Le 29 mars 1957, Robert Lacoste reçut de Paul Teitgen, secrétaire général pour la police, la lettre suivante :
 Monsieur le ministre,
 Le 20 août 1956, vous m'avez fait l'honneur d'agréer ma nomination au poste de secrétaire général de la préfecture d'Alger, chargé plus spécialement de la police générale.
 Depuis cette date, je me suis efforcé avec conviction, et à mon poste, de vous servir — et quelquefois de vous défendre — c'est-à-dire de servir, avec la République, l'avenir de l'Algérie française.

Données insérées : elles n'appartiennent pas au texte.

(* ===== verification/TopUpFacts.v ===== *)
(** * TopUpFacts: what a credit does to the wallet and to the orders

    [credits qpu d d']: between [d] and [d'] every wallet moved by exactly what
    the orders and codes that became paid or used are worth, at [qpu] quota
    units per dollar, and closed orders did not change. *)

From S2P Require Import Prelude Schema Store Logic Frame Ledger Demo Quota Subscription ReservationRules TopUp.
From stdpp Require Import base numbers option strings list sorting.
From Stdlib Require Import ZArith Lia.
Open Scope Z_scope.

Definition has_order (i : Z) (t : TopUp) : bool := tu_id t =? i.
Definition has_code (i : Z) (r : Redemption) : bool := rd_id r =? i.
Lemma has_order_spec i t : has_order i t = true <-> tu_id t = i.
Proof. apply Z.eqb_eq. Qed.
Lemma has_code_spec i r : has_code i r = true <-> rd_id r = i.
Proof. apply Z.eqb_eq. Qed.
Lemma has_trade_spec k t : has_trade k t = true <-> tu_trade_no t = k.
Proof. apply str_eqb_true. Qed.

Record wf_credit (d : DB) : Prop := mkWfCredit {
  wc_users : unique_key u_id (db_users d);
  wc_orders : unique_key tu_id (db_topups d);
  wc_trades : unique_key tu_trade_no (db_topups d);
  wc_codes : unique_key rd_id (db_redemptions d)
}.

(** [UPDATE users] of a credit. *)
Definition credit_user (u q : Z) (f : User -> User) (d : DB) : DB :=
  t_set Users (upd_rows (has_user u) (fun r => (f r) <| u_quota ::= fun x => x + q |>) (db_users d)) d.

(** The columns the credit sets beside the quota. *)
Definition other_columns (f : User -> User) : Prop :=
  forall r, u_id (f r) = u_id r /\ u_quota (f r) = u_quota r /\ u_deleted (f r) = u_deleted r.

Section CreditUser.
Context (u q : Z) (f : User -> User) (Hf : other_columns f).

Lemma user_row_credit d v :
  user_row (credit_user u q f d) v =
  (fun r => if v =? u then (f r) <| u_quota ::= fun x => x + q |> else r) <$> user_row d v.
Proof.
  unfold user_row, credit_user. cbn.
  rewrite find_upd_stable by (intros r; unfold has_user; cbn; by rewrite (proj1 (Hf r))).
  destruct (List.find _ _) as [r|] eqn:E; [|done]. simpl.
  apply List.find_some in E as [_ E%has_user_spec]. unfold has_user. by rewrite E.
Qed.

Lemma wallet_credit d v :
  live_user d v = true -> wallet (credit_user u q f d) v = wallet d v + (if v =? u then q else 0).
Proof.
  intros (r & Hr & _)%live_user_some. unfold wallet. rewrite user_row_credit, Hr. cbn.
  destruct (v =? u); cbn; [|lia]. by rewrite (proj1 (proj2 (Hf r))).
Qed.

Lemma live_credit d v : live_user (credit_user u q f d) v = live_user d v.
Proof.
  unfold live_user. rewrite user_row_credit. destruct (user_row d v) as [r|]; [|done]. cbn.
  destruct (v =? u); [|done]. cbn. by rewrite (proj2 (proj2 (Hf r))).
Qed.

(** The rule of [creditTopUpQuota]: the credit is in range and the wallet stays
    under the ceiling. *)
Lemma wp_creditTopUpQuota (Q : result unit -> St -> Prop) e d fs tr :
  unique_key u_id (db_users d) ->
  (forall err fs', Q (inl err) (mkSt d fs' tr)) ->
  (forall fs', 0 < q <= MaxWalletQuota -> live_user d u = true -> wallet d u + q <= MaxWalletQuota ->
               Q (inr tt) (mkSt (credit_user u q f d) fs' tr)) ->
  wp (creditTopUpQuota u q f) Q e (mkSt d fs tr).
Proof.
  intros Hu Herr Hok. unfold creditTopUpQuota, topUpQuotaMaxCurrent.
  destruct (_ || _) eqn:E; [by apply wp_bind, wp_lift|].
  apply orb_false_iff in E as [E1%Z.leb_gt E2%Z.ltb_ge]. apply wp_bind, wp_lift.
  apply wp_bind, wp_update; [by intros|]. intros fs1.
  set (g := fun r : User => (f r) <| u_quota ::= fun x => x + q |>).
  set (cond := fun r => negb (u_deleted r) && (u_quota r <=? MaxWalletQuota - q)).
  cbn [t_get t_set Users].
  rewrite (rows_count_ext _ (fun r => has_user u r && cond r) _ (fun r => scope_key _ _ _)).
  rewrite (upd_rows_ext _ (fun r => has_user u r && cond r) _ g _ (fun r => scope_key _ _ _) (fun r => eq_refl)).
  destruct (keyed_update u_id has_user has_user_spec u cond g _ Hu) as [(Hn & Hd & _)|(Hn & Hd & r & Hr & Hc)];
    rewrite Hn, Hd; cbn beta iota delta [Z.eqb Pos.eqb].
  - rewrite set_users_same. apply wp_bind, wp_count; [by intros|]. intros fs2. case_match; by apply wp_raise.
  - apply wp_ret, Hok; [lia | |]; unfold cond in Hc; apply andb_true_iff in Hc as [Hdel Hq%Z.leb_le].
    + unfold live_user. change (List.find (has_user u) (db_users d)) with (user_row d u) in Hr. by rewrite Hr.
    + unfold wallet. change (List.find (has_user u) (db_users d)) with (user_row d u) in Hr. rewrite Hr. cbn. lia.
Qed.
End CreditUser.

(** ** What orders and codes are worth *)

Section Worth.
Context {D : Type} `{DecimalOps D} (qpu : float64).

(** The quota the callback of the order's provider credits. *)
Definition order_quota (t : TopUp) : QuotaClamp + Z :=
  if str_eqb (tu_payment_provider t) PaymentProviderStripe then money_quota qpu t
  else if str_eqb (tu_payment_provider t) PaymentProviderCreem then plain_quota t
  else amount_quota qpu t.

Definition order_value (t : TopUp) : Z :=
  if str_eqb (tu_status t) TopUpStatusSuccess
  then match order_quota t with inr q => q | inl _ => 0 end else 0.
Definition code_value (r : Redemption) : Z :=
  if rd_status r =? RedemptionCodeStatusUsed then rd_quota r else 0.

Definition order_credit (u : Z) (t : TopUp) : Z := if tu_user_id t =? u then order_value t else 0.
Definition code_credit (u : Z) (r : Redemption) : Z := if rd_used_user_id r =? u then code_value r else 0.

(** The wallet less everything that was credited to it. *)
Definition uncredited (d : DB) (u : Z) : Z :=
  wallet d u - sum_rows (order_credit u) (db_topups d) - sum_rows (code_credit u) (db_redemptions d).

(** An order after some history: closed ones are as they were, and nothing but
    the status, its time and the payment method of an open one changes. *)
Definition order_kept (t t' : TopUp) : Prop :=
  (tu_id t', tu_trade_no t', tu_user_id t', tu_amount t', tu_money t', tu_payment_provider t')
  = (tu_id t, tu_trade_no t, tu_user_id t, tu_amount t, tu_money t, tu_payment_provider t) /\
  (tu_status t <> TopUpStatusPending -> t' = t).

Record credited (d d' : DB) : Prop := mkCredited {
  cr_wf : wf_credit d';
  cr_live : forall u, live_user d' u = live_user d u;
  cr_worth : forall u, live_user d u = true -> uncredited d' u = uncredited d u;
  cr_ceiling : forall u, live_user d u = true -> wallet d' u <= Z.max (wallet d u) MaxWalletQuota;
  cr_never_less : forall u, live_user d u = true -> wallet d u <= wallet d' u;
  cr_orders : forall k t, List.find (has_trade k) (db_topups d) = Some t ->
              exists t', List.find (has_trade k) (db_topups d') = Some t' /\ order_kept t t'
}.

Definition credits (d d' : DB) : Prop := wf_credit d -> credited d d'.

#[export] Instance credits_preorder : PreOrder credits.
Proof.
  split.
  - intros d Hwf. split; try done; try (intros; lia). intros k t Ht. exists t. by split.
  - intros d1 d2 d3 H12 H23 Hwf. destruct (H12 Hwf) as [W1 L1 E1 C1 N1 O1]. destruct (H23 W1) as [W2 L2 E2 C2 N2 O2].
    split; [done | | | | |].
    + intros u. by rewrite L2.
    + intros u Hl. rewrite E2; [by apply E1 | by rewrite L1].
    + intros u Hl. specialize (C1 u Hl). specialize (C2 u). rewrite L1 in C2. specialize (C2 Hl). lia.
    + intros u Hl. specialize (N1 u Hl). specialize (N2 u). rewrite L1 in N2. specialize (N2 Hl). lia.
    + intros k t Ht. destruct (O1 k t Ht) as (t1 & H1 & K1 & S1). destruct (O2 k t1 H1) as (t2 & H2 & K2 & S2).
      exists t2. split; [done|]. split; [congruence|]. intros Hs. rewrite (S1 Hs) in S2. by apply S2.
Qed.

(** *** Replacing an open order *)

Definition put_order (t : TopUp) (d : DB) : DB :=
  t_set TopUps (upd_rows (t_same TopUps t) (fun _ => t) (db_topups d)) d.

Section PutOrder.
Context (d : DB) (k : string) (t t' : TopUp).
Hypothesis Hwf : wf_credit d.
Hypothesis Hfind : List.find (has_trade k) (db_topups d) = Some t.
Hypothesis Hkept : order_kept t t'.
Hypothesis Hopen : tu_status t = TopUpStatusPending.

Lemma order_same r : In r (db_topups d) -> t_same TopUps t' r = true -> r = t.
Proof.
  intros Hin E. cbn in E. apply Z.eqb_eq in E. destruct Hkept as [[= Hi _ _ _ _ _] _].
  pose proof (proj1 (List.find_some _ _ Hfind)) as Hin_t.
  assert (Some r = Some t) as [=]; [|done].
  rewrite <- (find_unique tu_id has_order has_order_spec (tu_id t) r _ (wc_orders d Hwf) Hin ltac:(congruence)).
  apply (find_unique tu_id has_order has_order_spec); [apply Hwf | done..].
Qed.

Lemma wf_put_order : wf_credit (put_order t' d).
Proof.
  destruct Hwf as [Hu Ho Ht Hc]. destruct Hkept as [[= Hi Htr _ _ _ _] _].
  split; [done | | | done]; apply upd_unique_in; try done; intros r Hin E; by rewrite (order_same r Hin E).
Qed.

Lemma find_put_order j :
  List.find (has_trade j) (db_topups (put_order t' d))
  = (fun r => if t_same TopUps t' r then t' else r) <$> List.find (has_trade j) (db_topups d).
Proof.
  unfold put_order. cbn [t_set TopUps db_topups]. apply find_upd_kept. intros r Hin E.
  rewrite (order_same r Hin E). destruct Hkept as [[= Hi Htr _ _ _ _] _]. unfold has_trade. by rewrite Htr.
Qed.

Lemma orders_put_order j x :
  List.find (has_trade j) (db_topups d) = Some x ->
  exists x', List.find (has_trade j) (db_topups (put_order t' d)) = Some x' /\ order_kept x x'.
Proof.
  intros Hx. rewrite find_put_order, Hx. cbn [fmap option_fmap option_map]. eexists. split; [done|].
  destruct (t_same TopUps t' x) eqn:E; [|by split].
  by rewrite (order_same x (proj1 (List.find_some _ _ Hx)) E).
Qed.

Lemma sum_put_order u :
  sum_rows (order_credit u) (db_topups (put_order t' d))
  = sum_rows (order_credit u) (db_topups d) + order_credit u t'.
Proof.
  unfold put_order. cbn [t_set TopUps db_topups]. destruct Hkept as [[= Hi _ _ _ _ _] _].
  assert (List.find (has_order (tu_id t)) (db_topups d) = Some t) as Hf.
  { apply (find_unique tu_id has_order has_order_spec); [apply Hwf | exact (proj1 (List.find_some _ _ Hfind)) | done]. }
  rewrite (sum_upd_one tu_id has_order has_order_spec _ _ (fun _ => t') (tu_id t) t); [|apply Hwf | done |].
  - change (t_same TopUps t' t) with (tu_id t' =? tu_id t). rewrite Hi, Z.eqb_refl.
    assert (order_credit u t = 0) as ->; [|lia].
    unfold order_credit, order_value. rewrite Hopen. cbn. by case_match.
  - intros r E. change (t_same TopUps t' r) with (tu_id t' =? tu_id r) in E. apply Z.eqb_eq in E. congruence.
Qed.

(** Paying the order with the quota it is worth. *)
Lemma pay_credits q f :
  tu_status t' = TopUpStatusSuccess -> order_quota t' = inr q -> other_columns f ->
  0 < q -> wallet d (tu_user_id t') + q <= MaxWalletQuota ->
  credited d (credit_user (tu_user_id t') q f (put_order t' d)).
Proof.
  intros Hs Hq Hf Hpos Hmax. set (d1 := put_order t' d). set (u := tu_user_id t') in *.
  destruct wf_put_order as [W1 W2 W3 W4].
  assert (forall v, live_user d v = true -> wallet (credit_user u q f d1) v = wallet d v + (if v =? u then q else 0)) as Hw
    by (intros v Hv; by apply (wallet_credit u q f Hf d1)).
  split.
  - split; [|done..]. unfold credit_user. cbn. apply upd_unique; [|done]. intros r. cbn. apply Hf.
  - intros v. by rewrite live_credit.
  - intros v Hv. unfold uncredited. rewrite (Hw v Hv).
    change (db_topups (credit_user u q f d1)) with (db_topups d1).
    change (db_redemptions (credit_user u q f d1)) with (db_redemptions d).
    unfold d1. rewrite sum_put_order. unfold order_credit at 2, order_value. fold u. rewrite Hs, Hq.
    rewrite str_eqb_refl, (Z.eqb_sym u v). destruct (v =? u); lia.
  - intros v Hv. rewrite (Hw v Hv). destruct (Z.eqb_spec v u) as [->|]; lia.
  - intros v Hv. rewrite (Hw v Hv). destruct (v =? u); lia.
  - exact orders_put_order.
Qed.

(** Closing it in another way. *)
Lemma close_credits : tu_status t' <> TopUpStatusSuccess -> credited d (put_order t' d).
Proof.
  intros Hs. split; [exact wf_put_order | done | | intros; change (wallet (put_order t' d)) with (wallet d); lia
                    | intros; change (wallet (put_order t' d)) with (wallet d); lia | exact orders_put_order].
  intros u _. unfold uncredited. rewrite sum_put_order. change (wallet (put_order t' d)) with (wallet d).
  change (db_redemptions (put_order t' d)) with (db_redemptions d).
  assert (order_credit u t' = 0) as ->; [|lia].
  unfold order_credit, order_value. apply str_eqb_false in Hs. rewrite Hs. by case_match.
Qed.
End PutOrder.

(** *** Codes *)

Definition set_codes (l : list Redemption) (d : DB) : DB := t_set Redemptions l d.

(** The update of a code that is redeemed by [u]. *)
Lemma redeem_credits d (p : Redemption -> bool) r u now :
  wf_credit d -> List.find (has_code (rd_id r)) (db_redemptions d) = Some r ->
  (forall x, p x = true -> rd_id x = rd_id r) -> p r = true ->
  rd_status r = RedemptionCodeStatusEnabled ->
  0 < rd_quota r -> wallet d u + rd_quota r <= MaxWalletQuota ->
  credited d (credit_user u (rd_quota r) (fun x => x) (set_codes (upd_rows p (used_by u now) (db_redemptions d)) d)).
Proof.
  intros [Hu Ho Ht Hc] Hf Hp Hpr Hs Hpos Hmax.
  set (d1 := set_codes _ d).
  assert (other_columns (fun x : User => x)) as Hid by done.
  assert (forall v, live_user d v = true -> wallet (credit_user u (rd_quota r) (fun x => x) d1) v
                    = wallet d v + (if v =? u then rd_quota r else 0)) as Hw
    by (intros v Hv; by apply (wallet_credit u (rd_quota r) _ Hid d1)).
  split.
  - split; [| done | done |]; cbn; by apply upd_unique.
  - intros v. by rewrite live_credit.
  - intros v Hv. unfold uncredited. rewrite (Hw v Hv).
    change (db_topups (credit_user u (rd_quota r) (fun x => x) d1)) with (db_topups d).
    change (db_redemptions (credit_user u (rd_quota r) (fun x => x) d1)) with (upd_rows p (used_by u now) (db_redemptions d)).
    rewrite (sum_upd_one rd_id has_code has_code_spec _ p (used_by u now) (rd_id r) r _ Hc Hf Hp), Hpr.
    assert (code_credit v r = 0) as -> by (unfold code_credit, code_value; rewrite Hs; by case_match).
    unfold code_credit, code_value. cbn. rewrite (Z.eqb_sym u v). destruct (v =? u); lia.
  - intros v Hv. rewrite (Hw v Hv). destruct (Z.eqb_spec v u) as [->|]; lia.
  - intros v Hv. rewrite (Hw v Hv). destruct (v =? u); lia.
  - intros k t Hk. exists t. by split.
Qed.

(** A change of the codes that uses none. *)
Lemma codes_credits d l :
  (wf_credit d -> unique_key rd_id l) ->
  (wf_credit d -> forall u, sum_rows (code_credit u) l = sum_rows (code_credit u) (db_redemptions d)) ->
  credits d (set_codes l d).
Proof.
  intros Hl Hs Hwf. specialize (Hl Hwf). specialize (Hs Hwf). destruct Hwf. split; try done.
  - intros u _. unfold uncredited. change (db_redemptions (set_codes l d)) with l. by rewrite Hs.
  - intros u _. change (wallet (set_codes l d)) with (wallet d). lia.
  - intros k t Hk. exists t. by split.
Qed.

(** New orders and codes. *)
Lemma order_create_credits d t :
  List.existsb (t_clash TopUps t) (db_topups d) = false -> order_value t = 0 ->
  credits d (t_set TopUps (db_topups d ++ [t]) d).
Proof.
  intros Hn Hv [Hu Ho Ht Hc].
  assert (forall r, In r (db_topups d) -> tu_id r <> tu_id t /\ tu_trade_no r <> tu_trade_no t) as Hne.
  { intros r Hin. assert (t_clash TopUps t r = false) as E.
    { destruct (t_clash TopUps t r) eqn:E; [|done].
      assert (List.existsb (t_clash TopUps t) (db_topups d) = true) by (apply List.existsb_exists; eauto). congruence. }
    cbn in E. apply orb_false_iff in E as [E1%Z.eqb_neq E2%str_eqb_false]. split; congruence. }
  set (d' := t_set TopUps _ d). split; try done.
  - split; try done; cbn; apply app_unique; try done; intros r Hin; by apply Hne.
  - intros u _. unfold uncredited, d'. change (db_topups (t_set TopUps (db_topups d ++ [t]) d)) with (db_topups d ++ [t]).
    rewrite sum_rows_app. cbn [sum_rows]. unfold order_credit at 2. rewrite Hv.
    change (wallet (t_set TopUps (db_topups d ++ [t]) d)) with (wallet d).
    change (db_redemptions (t_set TopUps (db_topups d ++ [t]) d)) with (db_redemptions d). case_match; lia.
  - intros u _. change (wallet d') with (wallet d). lia.
  - intros k x Hk. exists x. split; [|by split]. unfold d'. cbn. by rewrite find_app, Hk.
Qed.

End Worth.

Depuis trois mois, avec la même conviction, et sans m'être jamais offert la liberté, vis-à-vis de qui que ce soit d'irresponsable, de faire connaître mes appréhensions ou mes indignations, je me suis efforcé dans la limite de mes fonctions, et par-delà l'action policière nouvelle menée par l'armée, de conserver — chaque fois que cela a été possible — ce que je crois être encore et malgré tout indispensable et seul efficace à long terme : le respect de la personne humaine.
J'ai aujourd'hui la ferme conviction d'avoir échoué et j'ai acquis l'intime certitude que depuis trois mois nous sommes engagés non pas dans l'illégalité — ce qui, dans le combat mené actuellement, est sans importance —mais dans l'anonymat et l'irresponsabilité qui ne peuvent conduire qu'aux crimes de guerre.
Je ne me permettrais jamais une telle affirmation si, au cours de visites récentes effectuées aux centres d'hébergement de Paul-Cazelles et de Beni-Messous, je n'avais reconnu sur certains assignés les traces profondes des sévices ou, des tortures qu'il y a quatorze ans je subissais personnellement dans les caves de la Gestapo de Nancy.
Or ces deux centres d'hébergement, installés, à sa demande, par l'autorité militaire d'Alger, sont essentiellement pourvus par elle. Les assignés qui y sont conduits ont d'abord été interrogés dans les quartiers militaires après une arrestation dont l'autorité civile, qui est celle de l'Etat, n'est jamais informée. C'est ensuite, et souvent après quelques semaines de détention et d'interrogatoires sans contrôle, que les individus sont dirigés par l'autorité militaire au centre de Beni-Messous et de là, sans assignation préalable et par convoi de cent cin­quante à deux cents, au centre de Paul-Cazelles.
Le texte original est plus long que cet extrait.